Он презрительно пожал плечами.
- Что ж из этого? Неужели только это вы и хотели сказать мне?
- Я однажды спас вашей эминенции жизнь, - жалобно сказал я.
- Допустим, - ответил он своим тонким, резким голосом. - Вы уже упоминали об этом. Но, с другой стороны, насколько мне известно, вы сами отняли у нас шесть жизней, мосье де Беро. Вы вели и ведете жизнь буяна, убийцы, игрока, - вы, человек хорошего рода. Стыдитесь! Как же вы можете удивляться, что такая жизнь привела вас к этому? Впрочем, об этом я не желаю больше разговаривать, - коротко добавил он.
- Быть может, я еще когда-нибудь спас бы вашей эминенции жизнь! воскликнул я под каким-то неожиданным наитием.
- Вам что-нибудь известно? - с живостью спросил он, устремляя на меня пристальный взор. - Но что я! - продолжал он, качая головой. - Старые штуки! У меня есть шпионы получше вас, мосье де Беро.
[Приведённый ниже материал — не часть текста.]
Lemma commits_claimed tr ms e m :
  commits tr ms → e ∈ tr → claimed e = true → event_mutation (ev_call e) = Some m → m ∈ ms.
Proof.
  induction 1 as [|e' tr ms Hskip _ IH|e' m' tr ms Hm _ _ IH]; [by intros ?%not_elem_of_nil|..].
  - intros [->|Hin]%elem_of_cons Hc; [congruence|auto].
  - intros [->|Hin]%elem_of_cons Hc Hm'; [|apply elem_of_cons; right; auto].
    rewrite Hm in Hm'. injection Hm' as <-. apply list_elem_of_here.
Qed.
End mutations.

(** ** Runs *)

Section runs.
Context `{GoStd} `{EtcdLaws} (store : option Store).
Context (context : list event → Ctx) (env : list event → server → server) (oracle : list event → ∀ c, reply c).

Definition perform (s : server) (tr : list event) (c : call) : server * reply c :=
  match c return server * reply c with
  | CSnapshot target => store_Snapshot store (context tr) s target
  | CDiscover name namespace => store_Discover store (context tr) s name namespace
  | CWriteFailover target payload expected =>
      store_WriteFailover store (context tr) s target (text (payload_value payload)) expected
  | CDeleteFailover target expected => store_DeleteFailover store (context tr) s target expected
  | CCompareAndSwapConfig target payload expected =>
      store_CompareAndSwapConfig store (context tr) s target payload expected
  | CDeleteCluster target => store_DeleteCluster store (context tr) s target
  | c => (s, oracle tr c)
  end.

Fixpoint run_store {A} (s : server) (tr : list event) (p : prog A) : server * (list event * A) :=
  match p with
  | Ret a => (s, (tr, a))
  | Vis c k => let '(s, r) := perform (env tr s) tr c in run_store s (tr ++ [Ev c r]) (k r)
  end.

(** Other clients never commit in this client's name. *)
Context (env_committed : ∀ tr s, committed (env tr s) = committed s).

(** A read of the store commits nothing, whatever it answers. *)
Lemma Snapshot_committed ctx s target : committed (store_Snapshot store ctx s target).1 = committed s.
Proof using Type.
  unfold store_Snapshot. destruct (ClusterPrefix target) as [|prefix]; [done|]. cbv zeta.
  destruct (operationContext store ctx _ _); [done|]. destruct (Get_reads s (prefix +:+ "/") true 0) as [Hc _].
  by destruct (client_Get _ _ _ _).
Qed.

Lemma Discover_committed ctx s name namespace : committed (store_Discover store ctx s name namespace).1 = committed s.
Proof using Type.
  unfold store_Discover. cbv zeta. destruct (operationContext store ctx _ _); [done|].
  destruct (Get_reads s (NamespacePrefix namespace) true (wrap64 (max_keys store + 1))) as [Hc _].
  by destruct (client_Get _ _ _ _).
Qed.

(** What one call commits. *)
Definition call_honest (s s' : server) (e : event) : Prop :=
  (committed s' = committed s ∧ claimed e = false) ∨
  (∃ m, event_mutation (ev_call e) = Some m ∧ may_have_applied e = true ∧ committed s' = committed s ++ [m]).

Lemma snoc_differs {A} (l : list A) x : l ≠ l ++ [x].
Proof using Type. intros E. apply (f_equal length) in E. rewrite length_app in E. cbn in E. lia. Qed.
- Но нет лучше шпаги! - хриплым голосом закричал я. - Нет ни одной во всей вашей гвардии!
- Это правда, - медленно ответил он. - Это правда.
К моему удивлению, его тон изменился и взор опустился вниз.
- Постойте-ка, я подумаю, мой друг.
Он прошелся два или три раза взад-вперед по комнате. Кошка шла, поворачиваясь вместе с ним, и терлась о его ноги.
Я стоял, трепеща всем телом. Да, я должен сознаться, что руки и ноги у меня дрожали. Человек, для которого не существует никакая опасность, у которого сердце бьется спокойно перед лицом неизбежной смерти, почти всегда пасует перед неизвестностью. Внезапная надежда, которую пробудили во мне его слова, так потрясла меня, что его фигура заколыхалась у меня перед глазами. Я ухватился за стол, чтобы удержаться на ногах. Никогда даже в глубине своей души я не подозревал, что надо мною так неотвратимо нависла грозная тень Монфокона и виселицы.